# [SOLVED] Howto different "resolv.conf" for specific script.

## luispa

Hi, 

I'm in a test environment where I need a bash script (Program-A) use the standard resolving mechanism /etc/resolv.conf file, and would like to have a different script (Program-B) use a different dns servers (like forcing it to use a different resolv.conf file). 

Beyond setting up a chroot environment or virtual box, do you know of any tip that may help?

Thanks in advance, 

[/glep]Luis[glep=]Last edited by luispa on Sat Mar 22, 2008 10:17 am; edited 1 time in total

----------

## toralf

man resolv.conf:

```
      The options keyword of a system's resolv.conf file can be amended on a per-process basis by setting  the

       environment  variable RES_OPTIONS to a space-separated list of resolver options as explained above under

       options.

```

----------

## luispa

 *toralf wrote:*   

> man resolv.conf:
> 
> ```
>       The options keyword of a system's resolv.conf file can be amended on a per-process basis by setting  the
> 
> ...

 

toralf,

thank you for your response, unfortunately it doesn't help. Maybe I explain incorrectly. What I need to have is whole system use current /etc/hosts + /etc/resolv.conf, and one process (bash-script) use a different /etc/hosts (i.e. /etc/hosts.alternative) + same /etc/resolv.

Example:

/etc/hosts

 129.129.129.129  mybox.mydomain.com   <= This IP is not the same as if it would be resolved by my nameserver.

/etc/resolv.conf

 domain mydomain.com

 nameserver 123.231.123.231

SYSTEM:  Will work as normal:

 $ resolveip mybox.mydomain.com

 IP address of mybox.mydomain.com is 129.129.129.129

myscript.sh: Here is were I need the EXCEPTION to "ignore the entry under /etc/hosts".

 resolveip mybox.mydomain.com

 should return the real IP returned by the dns server: 

 > IP address of mybox.mydomain.com is 123.231.0.1

I've found a way of doing it creating a chrooted environment, but it's costing me "712M" of wasted space.

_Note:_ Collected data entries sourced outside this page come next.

Lemma submit_ok pick p ws l self r f a :
  pool_inv p ws l -> reqs p !! r = None -> ~ ae_waiting (aenv p) self ->
  (forall r q, reqs p !! r = Some q -> rwait q <> self) -> Z.of_nat (size (reqs p)) + 1 < 2 ^ 32 ->
  exists p' ws', coroc_async_request_submit pick self r f a p = Ok (false, p') /\
    pool_inv p' ws' (l ++ [r]) /\ signalled ws ws' /\
    reqs p' = <[r := mk_req self f a]> (reqs p) /\ called p' = called p /\
    (forall d, ae_waiting (aenv p') d <-> ae_waiting (aenv p) d \/ d = self).
Proof.
  intros I Hr Hs Hself Hsz. pose proof (queue_size _ _ _ I) as Hlen.
  assert (~ pending ws l r) as Hnp by (intros Hp; destruct (pi_reqs _ _ _ I r Hp); congruence).
  assert (r ∉ l) as Hrl by (intros ?; apply Hnp; by left).
  set (it := mk_item (L := rid) (Q := unit) None None None (Some r)).
  set (st0 := mk_qstore (<[r := it]> (items (aque p))) (queues (aque p))).
  assert (fwd_rep st0 tt false l) as F0.
  { apply (fwd_rep_frame (aque p)); [apply I|done|]. intros x Hx. cbn. by rewrite lookup_insert_ne by naive_solver. }
  destruct (queue_add_fwd st0 tt false l r it) as (st1 & E1 & F1 & Ho & _ & _);
    [done|apply lookup_insert_eq|done|lia|].
  destruct (signal_ok pick (set_aque st1 (set_amutex true (set_reqs (<[r := mk_req self f a]> (reqs p)) p))) ws)
    as (ws' & Esig & G); [apply I|].
  destruct (ae_suspend_spec (aenv p) self Hs) as (s' & Es & Hw).
  exists (mk_pool false st1 (<[r := mk_req self f a]> (reqs p)) (Some ws') (called p) s'), ws'.
  split_and!; try done.
  - unfold coroc_async_request_submit. unfold get. unfold bind at 1. rewrite (pi_threads _ _ _ I).
    unfold modify at 1. unfold bind at 1. unfold bind at 1.
    unfold on_aque at 1, zoom at 1. unfold queue_item_init, modify. cbn [aque set_reqs].
    unfold bind at 1. unfold mutex_lock. cbn [amutex set_aque set_reqs]. rewrite (pi_mutex _ _ _ I).
    unfold bind at 1. unfold on_aque, zoom. cbn [aque set_amutex set_aque]. fold it. fold st0. rewrite E1.
    unfold bind at 1. unfold set_aque, set_amutex, set_reqs, set_threads in *.
    cbn [amutex reqs threads called aenv aque] in *. rewrite Esig.
    unfold bind, on_aenv, zoom. cbn. by rewrite Es.
  - split; cbn; try done.
    + intros x Hx. assert (owner <$> items st1 !! x = Some (Some x)) as Hox.
      { rewrite Ho. cbn. apply elem_of_app in Hx as [Hx| ->%list_elem_of_singleton].
        - rewrite lookup_insert_ne by naive_solver. destruct (pi_items _ _ _ I x Hx) as (? & -> & ?). cbn. by f_equal.
        - by rewrite lookup_insert_eq. }
      apply fmap_Some in Hox as (it' & ? & ?). by exists it'.
    + intros x Hx. destruct (decide (x = r)) as [->|Hne]; [by rewrite lookup_insert_eq|].
      rewrite lookup_insert_ne by done. apply (pi_reqs _ _ _ I). apply (pending_signalled _ _ _ _ G) in Hx.
      destruct Hx as [Hx|Hx]; [|by right]. left. set_solver.
    + intros i t x Hi Ht. apply (signalled_serves _ _ i t x G Ht) in Hi.
      pose proof (pi_served _ _ _ I i t x Hi Ht). intros [?| ->%list_elem_of_singleton]%elem_of_app; [done|].
      apply Hnp. right. eauto.
    + intros i j t u x Hi Hj Ht Hu. apply (signalled_serves _ _ i t x G Ht) in Hi.
      apply (signalled_serves _ _ j u x G Hu) in Hj. by eapply (pi_once _ _ _ I).
    + intros x q Hx Hp. apply Hw. destruct (decide (x = r)) as [->|Hne].
      * rewrite lookup_insert_eq in Hx. injection Hx as <-. by right.
      * rewrite lookup_insert_ne in Hx by done. left. apply (pi_wait _ _ _ I x q Hx).
        apply (pending_signalled _ _ _ _ G) in Hp. destruct Hp as [Hp|Hp]; [|by right]. left. set_solver.
    + intros x y q q' [(<- & <-)|(Hx & Hx')]%lookup_insert_Some [(<- & <-)|(Hy & Hy')]%lookup_insert_Some Hq;
        [done| | |by eapply (pi_own _ _ _ I)]; cbn in Hq.
      * by destruct (Hself y q').
      * by destruct (Hself x q).
    + intros _. by eapply signalled_awake.
Qed.

(** Thread [i] goes from [t] to [t'] and takes nothing new. *)
Lemma pending_move ws l i t t' r : ws !! i = Some t -> (forall r, serves t' = Some r -> serves t = Some r) ->
  pending (<[i := t']> ws) l r -> pending ws l r.
Proof.
  intros Hi Ht [Hl|(j & u & Hj & Hu)]; [by left|right].
  apply list_lookup_insert_Some in Hj as [(<- & <- & _)|[_ Hj]]; eauto.
Qed.

Lemma move_worker p ws l i t t' cl s' :
  pool_inv p ws l -> ws !! i = Some t -> (forall r, serves t' = Some r -> serves t = Some r) ->
  (l <> [] -> t' <> a_cond) ->
  (forall r q, reqs p !! r = Some q -> pending (<[i := t']> ws) l r -> ae_waiting s' (rwait q)) ->
  pool_inv (mk_pool false (aque p) (reqs p) (Some (<[i := t']> ws)) cl s') (<[i := t']> ws) l.
Proof.
  intros I Hi Ht Hc Hw.
  assert (forall j u r, <[i := t']> ws !! j = Some u -> serves u = Some r ->
    exists u', ws !! j = Some u' /\ serves u' = Some r) as Hback.
  { intros j u r [(<- & <- & _)|[_ Hj]]%list_lookup_insert_Some Hu; eauto. }
  split; cbn; try done; try (by apply I).
  - intros r Hr. apply (pi_reqs _ _ _ I). exact (pending_move ws l i t t' r Hi Ht Hr).
  - intros j u r Hj Hu. destruct (Hback j u r Hj Hu) as (u' & ? & ?). by eapply (pi_served _ _ _ I).
  - intros j k u v r Hj Hk Hu Hv. destruct (Hback j u r Hj Hu) as (u' & ? & ?), (Hback k v r Hk Hv) as (v' & ? & ?).
    by eapply (pi_once _ _ _ I).
  - intros Hl _. exists i, t'. split; [|by apply Hc]. apply list_lookup_insert_eq. by eapply lookup_lt_Some.
Qed.

Lemma take_empty_ok p ws i : pool_inv p ws [] -> ws !! i = Some a_top ->
  exists p', worker_take i p = Ok (tt, p') /\ pool_inv p' (<[i := a_cond]> ws) [] /\
    reqs p' = reqs p /\ called p' = called p /\ aenv p' = aenv p.
Proof.
  intros I Hi. exists (mk_pool false (aque p) (reqs p) (Some (<[i := a_cond]> ws)) (called p) (aenv p)).
  split_and!; try done.
  - unfold worker_take, mutex_lock, bind at 1. rewrite (pi_mutex _ _ _ I).
    unfold bind, on_aque, zoom, get_queue. cbn. rewrite (fwd_queue _ _ _ _ (pi_queue _ _ _ I)).
    change (qstatus _ =? 0) with true. unfold mutex_unlock, set_worker. cbn. by rewrite (pi_threads _ _ _ I).
  - eapply move_worker; [done|done|done|done|]. intros r q Hr Hp. apply (pi_wait _ _ _ I r q Hr).
    by refine (pending_move _ _ _ _ _ _ Hi _ Hp).
Qed.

I've been looking at nsswitch.conf options, but can find a way to do it.

Any other idea would be of help. 

Thanks again

Luis

----------

## richard.scott

Try this:

```
#!/bin/bash

RES_NAMESERVERS="127.0.0.1"

ping hostname
```

I found it here:

http://www.nihongo.org/snowhare/utilities/perldoc2tree/example/Net/DNS/Resolver.html#RES_NAMESERVERS

Be aware tho that some commands will always use the /etc/resolv.conf file. For example if you use dig you would need to do the following:

```
dig @127.0.0.1 hostname
```

Hope this helps.

----------

## luispa

 *richard.scott wrote:*   

> Try this:
> 
> ```
> #!/bin/bash
> 
> ...

 

Thanks richard.scott,

Unfortunately it doesn't work as "/etc/hosts" has more priority (as per nsswitch.conf). Still goes to /etc/hosts first. 

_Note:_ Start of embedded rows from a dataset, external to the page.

(** [coroc_net_lookup]; [None]: -1 *)
Definition coroc_net_lookup (name : cstr) : ST W (option (list (option Z))) :=
  fun w => match __coroc_parseip name with
  | Err f => Err f
  | Ok (Some ip) => Ok (Some ip, w)
  | Ok None => (let! he := os_gethostbyname name in ret (option_map (fmap Some) he)) w
  end.

(** [None] as [server]: NULL *)
Definition coroc_net_announce (istcp : bool) (server : option cstr) (port : Z) : ST W Z :=
  let! addr := (match server with
                | Some s => if bool_decide (s = [42]) then ret (Some (replicate 4 (Some 0)))
                            else coroc_net_lookup s
                | None => ret (Some (replicate 4 (Some 0)))
                end) in
  match addr with
  | None => ret (-1)
  | Some ip =>
      let sa := mk_sa ip (htons (u16 port)) in
      let! fd := os_socket istcp in
      if fd <? 0 then ret (-1) else
      let! typed := (if istcp then os_getsockopt_type fd else ret false) in
      do! (if (typed : bool) then os_setsockopt fd else ret tt) in
      let! bound := os_bind fd sa in
      if negb bound then do! os_close fd in ret (-1) else
      do! (if istcp then os_listen fd port else ret tt) in
      do! os_nonblock fd in
      ret fd
  end.

(** The new descriptor with the name and the port of the peer. *)
Definition coroc_net_timed_accept (fd usec : Z) : ST W (Z * option (cstr * Z)) :=
  let! go := (if usec <=? 0 then do! net_wait fd TSC_NETPOLL_READ in ret true
              else let! m := net_timedwait fd TSC_NETPOLL_READ usec in ret (negb (m =? 0))) in
  if negb go then ret (-1, None) else
  let! '(cfd, ip, p) := os_accept4 fd in
  if cfd <? 0 then ret (-1, None) else
  do! os_setsockopt cfd in
  ret (cfd, Some (server_name ip, htons p)).

Definition coroc_net_accept (fd : Z) : ST W (Z * option (cstr * Z)) := coroc_net_timed_accept fd 0.

Definition coroc_net_timed_dial (istcp : bool) (server : cstr) (port usec : Z) : ST W Z :=
  let! addr := coroc_net_lookup server in
  match addr with
  | None => ret (-1)
  | Some ip =>
      let! fd := os_socket istcp in
      if fd <? 0 then ret (-1) else
      do! os_nonblock fd in
      do! (if istcp then ret tt else os_setsockopt fd) in
      let! c := os_connect fd (mk_sa ip (htons (u16 port))) in
      match c with
      | conn_failed => do! os_close fd in ret (-1)
      | _ =>
          let! go := (if usec <=? 0 then do! net_wait fd TSC_NETPOLL_WRITE in ret true
                      else let! m := net_timedwait fd TSC_NETPOLL_WRITE usec in ret (negb (m =? 0))) in
          if negb go then do! os_close fd in ret (-1) else
          let! peer := os_getpeername fd in
          if (peer : bool) then ret fd else
          let! n := os_so_error fd in
          do! os_close fd in
          do! os_set_errno (if n =? 0 then ECONNREFUSED else n) in
          ret (-1)
      end
  end.

Definition coroc_net_dial (istcp : bool) (server : cstr) (port : Z) : ST W Z :=
  coroc_net_timed_dial istcp server port 0.
End net.

(** What the operating system does with descriptors. *)
Section laws.
Context {W : Type} `{NetOs W}.

Definition quiet {A} (c : ST W A) : Prop := forall w, exists a w', c w = Ok (a, w') /\ own w' = own w.

(** [fd] is new. *)
Definition opens (w : W) (fd : Z) (w' : W) : Prop :=
  (fd < 0 /\ own w' = own w) \/ (0 <= fd /\ (fd ∉ own w) /\ own w' = {[fd]} ∪ own w).
End laws.

(** The calls return; [socket] and [accept4] give a new descriptor or fail,
    [close] ends one, the others open and close nothing. *)
Class NetLaws (W : Type) `{NetOs W} := {
  l_host name : quiet (os_gethostbyname name);
  l_socket b w : exists fd w', os_socket b w = Ok (fd, w') /\ opens w fd w';
  l_type fd : quiet (os_getsockopt_type fd);
  l_setsockopt fd : quiet (os_setsockopt fd);
  l_so_error fd : quiet (os_so_error fd);
  l_bind fd sa : quiet (os_bind fd sa);
  l_listen fd n : quiet (os_listen fd n);
  l_connect fd sa : quiet (os_connect fd sa);
  l_getpeername fd : quiet (os_getpeername fd);
  l_accept fd w : exists cfd ip p w', os_accept4 fd w = Ok (cfd, ip, p, w') /\ opens w cfd w';
  l_nonblock fd : quiet (os_nonblock fd);
  l_close fd w : exists w', os_close fd w = Ok (tt, w') /\ own w' = own w ∖ {[fd]};
  l_errno n : quiet (os_set_errno n);
  l_wait fd m : quiet (net_wait fd m);
  l_timedwait fd m us : quiet (net_timedwait fd m us)
}.

Section net_proofs.
Context {W : Type} `{NetLaws W}.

I would like to have something like USEDIFFERENTHOSTSFILE=/xx/xxx  or  USEDIFFERENTNSSWITCH=/xxx/xxxx     :Smile: 

Thanks again

Luis

----------

## richard.scott

If you have nsswitch.conf setup to point to the hosts file first then there will be no way of referencing a different /etc/hosts file for each script.

Why not just hard code the entry's into a new file like /etc/hosts.test

example /etc/hosts.test content:

```
HOSTA="192.168.0.1"

HOSTB="192.168.0.2"
```

and then in the test script use this:

```
#!/bin/bash

source /etc/hosts.test

ping ${HOSTA}
```

That way each script could have different settings.

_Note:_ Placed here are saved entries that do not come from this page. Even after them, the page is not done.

Lemma put_array_spec xs : forall l w, NoDup xs ->
  counts (rcount l (rchan w)) w -> (forall x, x ∈ xs -> exists v, rvars w !! x = Some v /\ l !! x = Some v) ->
  Z.of_nat (length l) + Z.of_nat (length (rchan w)) < 2 ^ 32 ->
  exists w', __refcnt_put_array xs w = Ok (tt, w') /\ rvars w' = rvars w /\ rchan w' = rchan w /\
    counts (rcount (foldl (fun l x => <[x := None]> l) l xs) (rchan w)) w'.
Proof.
  induction xs as [|x xs IH]; intros l w Hnd C Hx Hl; [by exists w|].
  apply NoDup_cons in Hnd as [Hnot Hnd]. destruct (Hx x ltac:(left)) as (v & Hv & Hlv).
  destruct (put_var l (rchan w) w x v C Hlv Hl) as (b & w1 & E & C1 & Hv1 & Hc1).
  destruct (IH (<[x := None]> l) w1 Hnd) as (w' & E' & Hv' & Hc' & C').
  - by rewrite Hc1.
  - intros y Hy. rewrite Hv1, list_lookup_insert_ne by (by intros ->). apply Hx. by right.
  - by rewrite length_insert, Hc1.
  - exists w'. split_and!; [|congruence|congruence|by rewrite <- Hc1]. cbn [__refcnt_put_array].
    unfold get_var. erewrite bind_ok by (rewrite Hv; reflexivity). by erewrite bind_ok by exact E.
Qed.

Lemma assign_ok w x y v : owned w -> fits w -> (x < length (rvars w))%nat -> rvars w !! y = Some v ->
  (x = y -> forall o, v = Some o -> robjs w !! o <> Some 1) ->
  exists w', __coroc_refcnt_assign x v w = Ok (v, w') /\ owned w'.
Proof.
  intros C Hf [old Hx]%lookup_lt_is_Some_2 Hy Hself. unfold fits in Hf.
  destruct (put_var _ _ w x old C Hx ltac:(lia)) as (b & w1 & E1 & C1 & Hv1 & Hc1).
  unfold __coroc_refcnt_assign, get_var. erewrite bind_ok by (rewrite Hx; reflexivity).
  erewrite bind_ok by exact E1.
  assert (<[x := None]> (rvars w) !! x = Some None) as Hxn by (apply list_lookup_insert_eq; by eapply lookup_lt_Some).
  destruct v as [o|].
  - destruct (get_var_spec _ _ w1 x o C1 Hxn) as (w2 & E2 & C2 & Hv2 & Hc2).
    { rewrite (rcount_set _ _ _ _ _ _ Hx). pose proof (rcount_range (rvars w) (rchan w) o).
      destruct (decide (x = y)) as [->|Hne].
      - simplify_eq. rewrite points_same, points_null. pose proof (rcount_var _ (rchan w) _ _ Hx).
        specialize (Hself eq_refl o eq_refl). rewrite (counts_alive _ _ _ C) in Hself by lia.
        destruct (decide (rcount (rvars w) (rchan w) o = 1)); [congruence|lia].
      - pose proof (rcount_var (<[x := None]> (rvars w)) (rchan w) y o) as Hp.
        rewrite list_lookup_insert_ne in Hp by done. specialize (Hp Hy).
        rewrite (rcount_set _ _ _ _ _ _ Hx) in Hp. done. }
    { rewrite length_insert. lia. }
    erewrite bind_ok by exact E2. unfold set_var. run_st. eexists. split; [done|].
    unfold owned. cbn. rewrite Hv2, Hc2, Hv1, Hc1. by rewrite list_insert_insert_eq in C2.
  - unfold set_var. run_st. eexists. split; [done|]. unfold owned. cbn. by rewrite Hv1, Hc1.
Qed.

Lemma new_ok w x o : owned w -> fits w -> (x < length (rvars w))%nat -> robjs w !! o = None ->
  exists w', rexec (R_new x o) w = Ok (tt, w') /\ owned w'.
Proof.
  intros C Hf [old Hx]%lookup_lt_is_Some_2 Ho. unfold fits in Hf.
  set (f := rcount (rvars w) (rchan w)) in *.
  assert (f o = 0) as Hz.
  { destruct (decide (f o = 0)); [done|]. by rewrite (counts_alive _ _ _ C) in Ho. }
  set (w1 := set_robjs (<[o := 1]> (robjs w)) w).
  assert (__CoroC_New_Basic o w = Ok (Some o, w1)) as E1.
  { unfold __CoroC_New_Basic, __coroc_refcnt_get, get_count, set_count. run_st.
    rewrite lookup_insert_eq. cbn. by rewrite insert_insert_eq. }
  assert (counts (bump f o 1) w1) as C1.
  { intros p. cbn. destruct (decide (p = o)) as [->|Hne].
    - rewrite lookup_insert_eq, bump_same, Hz. done.
    - rewrite lookup_insert_ne, bump_other by done. apply C. }
  cbn [rexec]. erewrite bind_ok by exact E1. unfold __coroc_refcnt_assign_expr, get_var.
  assert (exists w2 b, __coroc_refcnt_put old w1 = Ok (b, w2) /\
    counts (rcount (<[x := Some o]> (rvars w)) (rchan w)) w2 /\ rvars w2 = rvars w /\ rchan w2 = rchan w)
    as (w2 & b & E2 & C2 & Hv2 & Hc2).
  { destruct old as [p|].
    - pose proof (rcount_var _ (rchan w) _ _ Hx) as Hp. fold f in Hp. assert (p <> o) by (intros ->; lia).
      pose proof (rcount_range (rvars w) (rchan w) p) as Hr. fold f in Hr.
      destruct (put_spec _ w1 p C1) as (w2 & E & C2 & ? & ?); [rewrite bump_other by done; lia|].
      eexists w2, _. split_and!; [done| |done..]. eapply counts_ext, C2. intros q.
      rewrite (rcount_set _ _ _ _ _ _ Hx). fold f. destruct (decide (q = p)) as [->|].
      + rewrite bump_same, bump_other, points_same, points_other by done. lia.
      + rewrite bump_other, (points_other p q) by done. weigh q o.
    - exists w1, false. split_and!; [done| |done..]. eapply counts_ext, C1. intros q.
      rewrite (rcount_set _ _ _ _ _ _ Hx). fold f. weigh q o. }
  erewrite bind_ok.
  2: { erewrite bind_ok by (cbn; rewrite Hx; reflexivity). erewrite bind_ok by exact E2. unfold set_var. run_st. reflexivity. }
  eexists. split; [done|]. unfold owned. cbn. by rewrite Hv2, Hc2.
Qed.

Lemma send_ref_ok w block x rc o : owned w -> fits w -> rvars w !! x = Some (Some o) ->
  exists w', __CoroC_Chan_SendRef block x rc w = Ok (chan_ok block rc, w') /\ owned w' /\
    rvars w' = rvars w /\ rchan w' = rchan w ++ (if chan_ok block rc then [o] else []).
Proof.
  intros C Hf Hx. unfold fits in Hf. pose proof (rcount_var _ (rchan w) _ _ Hx).
  pose proof (rcount_range (rvars w) (rchan w) o).
  destruct (get_spec _ w o C ltac:(lia)) as (w1 & E1 & C1 & Hv1 & Hc1).
  unfold __CoroC_Chan_SendRef, get_var. erewrite bind_ok by (rewrite Hx; reflexivity).
  erewrite bind_ok by exact E1. destruct (chan_ok block rc).
  - run_st. eexists. split; [done|]. cbn. rewrite Hv1, Hc1. split_and!; [|done..]. unfold owned. cbn.
    rewrite Hv1. eapply counts_ext, C1. intros p.
    assert (rcount (rvars w) (rchan w ++ [o]) p = rcount (rvars w) (rchan w) p + carries p o) as ->
      by (unfold rcount; rewrite sumz_app; cbn; lia). weigh p o.
  - destruct (put_spec _ w1 o C1) as (w2 & E2 & C2 & Hv2 & Hc2); [rewrite bump_same; lia|].
    erewrite bind_ok by exact E2. exists w2. rewrite app_nil_r. split; [done|]. split_and!; [|congruence..].
    unfold owned. rewrite Hv2, Hc2, Hv1, Hc1. eapply counts_ext, C2. intros p. weigh p o.
Qed.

or if you like, in each script use the following to work out its name:

```
SCRIPT_NAME="$(basename $0)"
```

Then use this to load a specific file for that script:

```
source /etc/hosts.${SCRIPT_NAME}
```

That way for a script called "test" it would load /etc/hosts.test from the above code.

----------

## luispa

Thanks richard,

Unfortunately that tip doesn't work either. The reason: I'm running a complex network probe script that is testing 2 x load balance boxes, which expects to receive querys with the full name and the url, as in "test (protocol://myhost.mydomain.com" (protocols vary http, https, ftp). The script is getting the host names from a list of 45 being tested through the load balance box. I'm using wget to test, and it uses the dns names.

First load balance box is used when resolving through /etc/hosts (so hardcoded IP's), but still need to use the dns name in the wget query.

Second load balance box will be used when "ignoring /etc/hosts" and getting dns served IP's, again need to use the dns name in the wget query.

For first one I just modified /etc/hosts and run the script_1. For the second case I setup a chroot environment with an empty /etc/hosts an run script_2.

What I wanted is to void chrooting to save space. 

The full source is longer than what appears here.